WASHINGTON: For the first time ever, scientists have found corals that were thought to have been killed by heat stress have recovered, a glimmer of hope for the world’s climate change-threatened reefs, reports AFP.
The chance discovery, made by Diego K. Kersting from the Freie University of Berlin and the University of Barcelona during diving expeditions in the Spanish Mediterranean, was reported in the journal Science Advances on Wednesday. Kersting and co-author Cristina Linares have been carrying out long-termmonitoring of 243 colonies of the endangered reef-builder coral Cladocora caespitosa since 2002, allowing them to describe in previous papers recurring warming-related mass mortalities.
“At some point, we saw living polyps in these colonies, which we thought were completely dead,” Kersting told AFP, adding it was a “big surprise.”

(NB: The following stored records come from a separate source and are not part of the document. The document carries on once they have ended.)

Lemma C4_witness :
  display (run initial five_by_zero) = "Infinity"
  /\ display (performOperation "="
                (run initial [InputDigit "5"; PerformOperation "÷";
                              InputDigit "0"]))
     = "Infinity".
Proof.
  exact (C4_division_by_zero "="
           (run initial [InputDigit "5"; PerformOperation "÷"; InputDigit "0"])
           (parseFloat "5") false eq_refl eq_refl eq_refl).
Defined.

(** ** Clearing *)

(** C5. [clearAll] resets the display to "0", the stored value and the
    operator to null and the fresh-operand flag to false, and leaves the
    memory and the history as they were. *)
Theorem C5_clearAll_frame (st : state) :
  display (clearAll st) = "0"
  /\ Calculator.storedValue (clearAll st) = None
  /\ Calculator.operator (clearAll st) = None
  /\ Calculator.waitingForOperand (clearAll st) = false
  /\ memory (clearAll st) = memory st
  /\ history (clearAll st) = history st.
Proof.
  repeat split.
Qed.

(** ** History *)

Lemma performOperation_history (next : string) (st : state) :
  history (performOperation next st)
  = (history st ++ appended (pending_line st))%list.
Proof.
  unfold performOperation, pending_line.
  destruct (Calculator.storedValue st) as [stored|];
    [|cbn; now rewrite app_nil_r].
  destruct (Calculator.operator st) as [op|];
    [|cbn; now rewrite app_nil_r].
  destruct (String.eqb op ""); cbn; [now rewrite app_nil_r|reflexivity].
Qed.

Lemma step_history (st : state) (c : command) :
  history (step st c)
  = match c with
    | PerformOperation _ => (history st ++ appended (pending_line st))%list
    | _ => history st
    end.
Proof.
  destruct c; try reflexivity.
  - cbn. unfold inputDot.
    destruct (Calculator.waitingForOperand st); [reflexivity|].
    destruct (negb (includes (display st) ".")); reflexivity.
  - cbn. unfold inputDigit.
    destruct (Calculator.waitingForOperand st); reflexivity.
  - apply performOperation_history.
Qed.

Lemma run_history_prefix (cs : list command) :
  forall st : state, exists l, history (run st cs) = (history st ++ l)%list.
Proof.
  induction cs as [|c cs IH]; intros st.
  - exists []. cbn. now rewrite app_nil_r.
  - cbn. destruct (IH (step st c)) as [l Hl].
    unfold run in Hl. rewrite Hl, step_history.
    destruct c; try (now exists l).
    exists (appended (pending_line st) ++ l)%list.
    now rewrite app_assoc.
Qed.

(** C6 (as the code has it). The history is append-only and ordered: only
    [performOperation] changes it, a call appends one line exactly when
    [storedValue] is not null and the stored operator is truthy (the four
    arithmetic operators and also the ["="] left by an equals press), the
    line records the left operand, the operator, the right operand and the
    result, and every session keeps the earlier lines as a prefix; after the
    chain 3 + 4 × 2 = the history is "3 + 4 = 7", "7 × 2 = 14".  The right
    operand is whatever the display reads as, a freshly typed operand or not:
    3 + + appends "3 + 3 = 6". *)
Theorem C6_history_append_only :
  (forall (st : state) (c : command),
     history (step st c)
     = match c with
       | PerformOperation _ => (history st ++ appended (pending_line st))%list
       | _ => history st
       end)
  /\ (forall (st : state) (cs : list command),
        exists l, history (run st cs) = (history st ++ l)%list)
  /\ (forall (st : state) (stored : number) (op : string),
        pending_line
          {| display := display st; storedValue := Some stored;
             operator := Some op;
             waitingForOperand := Calculator.waitingForOperand st;
             memory := memory st; history := history st |}
        = if String.eqb op "" then None
          else Some (toString (or_zero stored) ++ " " ++ op ++ " "
                     ++ toString (parseFloat (display st)) ++ " = "
                     ++ toString (apply_operator op (or_zero stored)
                                    (parseFloat (display st)))))
  /\ (forall st : state,
        Calculator.storedValue st = None \/ Calculator.operator st = None ->
        pending_line st = None)
  /\ history (run initial chain_3_plus_4_times_2)
     = ["3 + 4 = 7"; "7 × 2 = 14"]
  /\ history (run initial [InputDigit "3"; PerformOperation "+";
                           PerformOperation "+"])
     = ["3 + 3 = 6"].
Proof.
  split; [exact step_history|].
  split; [intros st cs; apply run_history_prefix|].
  split.
  { intros st stored op. unfold pending_line. cbn.
    destruct (String.eqb op ""); reflexivity. }
  split.
  { intros st [H|H]; unfold pending_line; rewrite H; [reflexivity|].
    destruct (Calculator.storedValue st); reflexivity. }
  split; vm_compute; reflexivity.
Qed.

(** C6, as stated, fails: a call of [performOperation] also appends a line
    when the stored operator is the ["="] of an equals press, which is none
    of the four arithmetic operators. *)
Lemma C6_counterexample :
  ~ (forall (st : state) (next : string),
       history (performOperation next st) <> history st ->
       exists op, Calculator.operator st = Some op
                  /\ is_binary_operator op = true).
Proof.
  intros H.
  destruct (H (run initial three_plus_four_equals) "+") as [op [Hop Hbin]].
  - vm_compute. discriminate.
  - vm_compute in Hop. injection Hop as <-. vm_compute in Hbin.
    discriminate Hbin.
Qed.

(** ** Unparseable display *)

Lemma add_NaN_r (x : number) : add x NaN = NaN.
Proof. destruct x as [s|s| |s m e]; reflexivity. Qed.

Lemma sub_NaN_r (x : number) : sub x NaN = NaN.
Proof. destruct x as [s|s| |s m e]; reflexivity. Qed.

Lemma mul_NaN_r (x : number) : mul x NaN = NaN.
Proof. destruct x as [s|s| |s m e]; reflexivity. Qed.

Lemma div_NaN_r (x : number) : div x NaN = NaN.
Proof. destruct x as [s|s| |s m e]; reflexivity. Qed.

Lemma apply_operator_NaN (op : string) (x : number) :
  apply_operator op x NaN = NaN.
Proof.
  unfold apply_operator.
  destruct (String.eqb op "+"); [apply add_NaN_r|].
  destruct (String.eqb op "-"); [apply sub_NaN_r|].
  destruct (String.eqb op "×"); [apply mul_NaN_r|].
  destruct (String.eqb op "÷"); [apply div_NaN_r|].
  reflexivity.
Qed.

(** C9 (as the code has it). When the display does not parse, [parseFloat]
    gives NaN and the commands carry it on instead of replacing it by 0:
    [toggleSign] and [inputPercent] show "NaN", the memory commands leave NaN
    in the memory, and [performOperation] stores NaN as the first operand or
    resolves the stored operator to NaN and shows "NaN".  The commands are
    total functions, so none of them can fail. *)
Theorem C9_unparseable_display_propagates (st : state)
    (Hnan : parseFloat (display st) = NaN) :
  display (toggleSign st) = "NaN"
  /\ display (inputPercent st) = "NaN"
  /\ memory (handleMemoryAdd st) = NaN
  /\ memory (handleMemorySubtract st) = NaN
  /\ forall next : string,
       Calculator.storedValue (performOperation next st)
       = match Calculator.storedValue st, Calculator.operator st with
         | None, _ => Some NaN
         | Some stored, Some op =>
             if String.eqb op "" then Some stored else Some NaN
         | Some stored, None => Some stored
         end
       /\ display (performOperation next st)
          = match Calculator.storedValue st, Calculator.operator st with
            | Some stored, Some op =>
                if String.eqb op "" then display st else "NaN"
            | _, _ => display st
            end.
Proof.
  split; [unfold toggleSign; rewrite Hnan; reflexivity|].
  split; [unfold inputPercent; rewrite Hnan; reflexivity|].
  split; [unfold handleMemoryAdd; rewrite Hnan; cbn; apply add_NaN_r|].
  split; [unfold handleMemorySubtract; rewrite Hnan; cbn; apply sub_NaN_r|].
  intros next. unfold performOperation. rewrite Hnan.
  destruct (Calculator.storedValue st) as [stored|] eqn:Hs;
    [|split; reflexivity].
  destruct (Calculator.operator st) as [op|] eqn:Ho;
    [|split; cbn; now rewrite ?Hs].
  destruct (String.eqb op ""); [split; cbn; now rewrite ?Hs|].
  cbn. rewrite apply_operator_NaN. split; reflexivity.
Qed.

Lemma C9_witness :
  display (toggleSign (run initial zero_by_zero)) = "NaN"
  /\ display (inputPercent (run initial zero_by_zero)) = "NaN".
Proof.
  pose proof (C9_unparseable_display_propagates
                (run initial zero_by_zero) eq_refl) as H.
  split; [exact (proj1 H)|exact (proj1 (proj2 H))].
Defined.

(** C9, as stated, fails: on the display "NaN" left by 0 ÷ 0 = the sign key
    shows "NaN", whereas a value taken as 0 would show "0". *)
Lemma C9_counterexample :
  ~ (forall st : state,
       parseFloat (display st) = NaN ->
       display (toggleSign st) = toString (neg (of_Z 0))).
Proof.
  intros H. specialize (H (run initial zero_by_zero) eq_refl).
  vm_compute in H. discriminate H.
Qed.
(** X7: the component name reaches the shell as typed: for every spawn
    entry the shell option is set and the command line is the fixed text
    [pnpm dlx shadcn@canary add ] followed by [process.argv[2]], unquoted. *)
Theorem X7_shell_command_line (file : Path.path) (argv : list string)
        (evs : list child_event) (f : string) (a : list string)
        (o : spawn_options) :
  In (Spawn f a o) (trace (run file argv evs)) ->
  shell o = true /\
  exists X,
    nth_error argv 2 = Some X /\
    shell_command f a = "pnpm dlx shadcn@canary add " ++ X.
Proof.
  intros Hin.
  destruct (spawn_position file argv evs f a o Hin) as (X & rest & E & _ & S & _).
  injection S as -> -> ->.
  split; [reflexivity|]. exists X. split; [exact E | reflexivity].
Qed.

Lemma X7_shell_command_line_witness :
  In (Spawn "pnpm" ["dlx"; "shadcn@canary"; "add"; "card --overwrite"]
            {| cwd := ["home"; "dev"; "app"]; stdio := StdioInherit; shell := true |})
     (trace (run sample_script (sample_argv "card --overwrite") [])) /\
  true = true /\
  exists X,
    nth_error (sample_argv "card --overwrite") 2 = Some X /\
    shell_command "pnpm" ["dlx"; "shadcn@canary"; "add"; "card --overwrite"]
      = "pnpm dlx shadcn@canary add " ++ X.
Proof.
  split; [cbn; auto 10|].
  apply (X7_shell_command_line sample_script
           (sample_argv "card --overwrite") []
           "pnpm" ["dlx"; "shadcn@canary"; "add"; "card --overwrite"]
           {| cwd := ["home"; "dev"; "app"]; stdio := StdioInherit;
              shell := true |}).
  cbn; auto 10.
Defined.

Coral are made up of hundreds to thousands of tiny creatures called polyps that secrete a hard outer skeleton of calcium carbonate (limestone) and attach themselves to the ocean floor.
Heat waves kill these animals — by either essentially roasting them alive or causing them to eject the symbiotic algae that live within them and provide them nutrients, thus leading to coral bleaching.
A quarter of the coral cover of Spain’s Columbretes Islands was lost to a particularly extreme heat wave in 2003.